* YOUR TASK
Go through the data and report each line that holds the string "step".

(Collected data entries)
(* ===== verification/EndOfSession.v ===== *)
(** * The end of a session

    [src/core/services/end_of_session_service.py] and
    [session_metrics_initializer.py], with the signals and events of
    [src/core/domain/events/end_of_session_events.py], the rows of
    [src/core/database/models/usage.py], the operations of
    [src/core/database/repositories/usage_repository.py] on them, and the handler of
    [usage_tracking_eos_subscriber.py].

    The tasks that record signals are interleaved where they wait for the database; a
    step is what happens between two such points.  A lock that is held across no wait is
    never contended, so what it guards is part of one step.  An operation of the database
    is atomic and may fail, also after it was committed.  The event counts as published
    when its delivery is started.  One time line serves all clocks, and a step reads it
    once. *)

From S2P Require Import Prelude PyStr PyDict.
From stdpp Require Import options.

(** ** Signals, events and rows *)

Inductive EndOfSessionSignalType : Type :=
| DONE_SENTINEL | FINISH_REASON | RESPONSE_COMPLETED | TOOL_COMPLETION | ERROR_TERMINATION | CLIENT_TERMINATION.

Definition signal_type_value (t : EndOfSessionSignalType) : str :=
  match t with
  | DONE_SENTINEL => "done_sentinel" | FINISH_REASON => "finish_reason"
  | RESPONSE_COMPLETED => "response_completed" | TOOL_COMPLETION => "tool_completion"
  | ERROR_TERMINATION => "error_termination" | CLIENT_TERMINATION => "client_termination"
  end.

Inductive EndOfSessionTerminationCategory : Type := NORMAL | ERROR.

Inductive EndOfSessionErrorClassification : Type := TRANSPORT_ERROR | HTTP_ERROR | BACKEND_ERROR | UNKNOWN_ERROR.

Definition classification_value (c : EndOfSessionErrorClassification) : str :=
  match c with
  | TRANSPORT_ERROR => "transport_error" | HTTP_ERROR => "http_error" | BACKEND_ERROR => "backend_error"
  | UNKNOWN_ERROR => "unknown_error"
  end.

Record EndOfSessionSignal : Type := MkSignal {
  sg_session_id : str;
  sg_signal_type : EndOfSessionSignalType;
  sg_termination_category : EndOfSessionTerminationCategory;
  sg_observed_at : Q;
  sg_reason : option str;
  sg_error_classification : option EndOfSessionErrorClassification;
  sg_error_status_code : option Z;
  sg_protocol : option str;
  sg_request_id : option str;
  sg_backend : option str
}.

Record RemoteBackendConnectionEndOfSessionEvent : Type := MkEvent {
  ev_session_id : str;
  ev_signal_type : EndOfSessionSignalType;
  ev_termination_category : EndOfSessionTerminationCategory;
  ev_reason : option str;
  ev_error_classification : option EndOfSessionErrorClassification;
  ev_error_status_code : option Z;
  ev_protocol : option str;
  ev_request_id : option str;
  ev_backend : option str;
  ev_timestamp : Q
}.

Record EndOfSessionConfig : Type := MkEosConfig {
  eos_enabled : bool;
  emit_events : bool
}.

(** A row of [session_metrics]; its key is the session id. *)
Record SessionMetrics : Type := MkMetrics {
  start_time : Q;
  last_activity : Q;
  turn_count : Z;
  total_tokens : Z;
  total_tool_calls : Z;
  is_completed : bool;
  backend_type : option str;
  model : option str;
  proxy_user : option str;
  eos_emitted_at : option Q;
  eos_signal_type : option str;
  eos_reason : option str;
  eos_error_classification : option str;
  eos_error_status_code : option Z
}.

Definition metrics_table : Type := gmap string SessionMetrics.

(** ** The repository *)

(** [SessionMetricsRepository.upsert] *)
Definition upsert (session_id : str) (metrics : SessionMetrics) (t : metrics_table) : metrics_table :=
  <[session_id :=
    match t !! session_id with
    | Some existing =>
        MkMetrics (start_time existing) (last_activity metrics) (turn_count metrics) (total_tokens metrics)
          (total_tool_calls metrics) (is_completed metrics) (backend_type metrics) (model metrics) (proxy_user metrics)
          (match eos_emitted_at metrics with Some v => Some v | None => eos_emitted_at existing end)
          (match eos_signal_type metrics with Some v => Some v | None => eos_signal_type existing end)
          (match eos_reason metrics with Some v => Some v | None => eos_reason existing end)
          (eos_error_classification existing) (eos_error_status_code existing)
    | None => metrics
    end]> t.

* RESPONSE BOX
    step is what happens between two such points.  A lock that is held across no wait is
    never contended, so what it guards is part of one step.  An operation of the database
    when its delivery is started.  One time line serves all clocks, and a step reads it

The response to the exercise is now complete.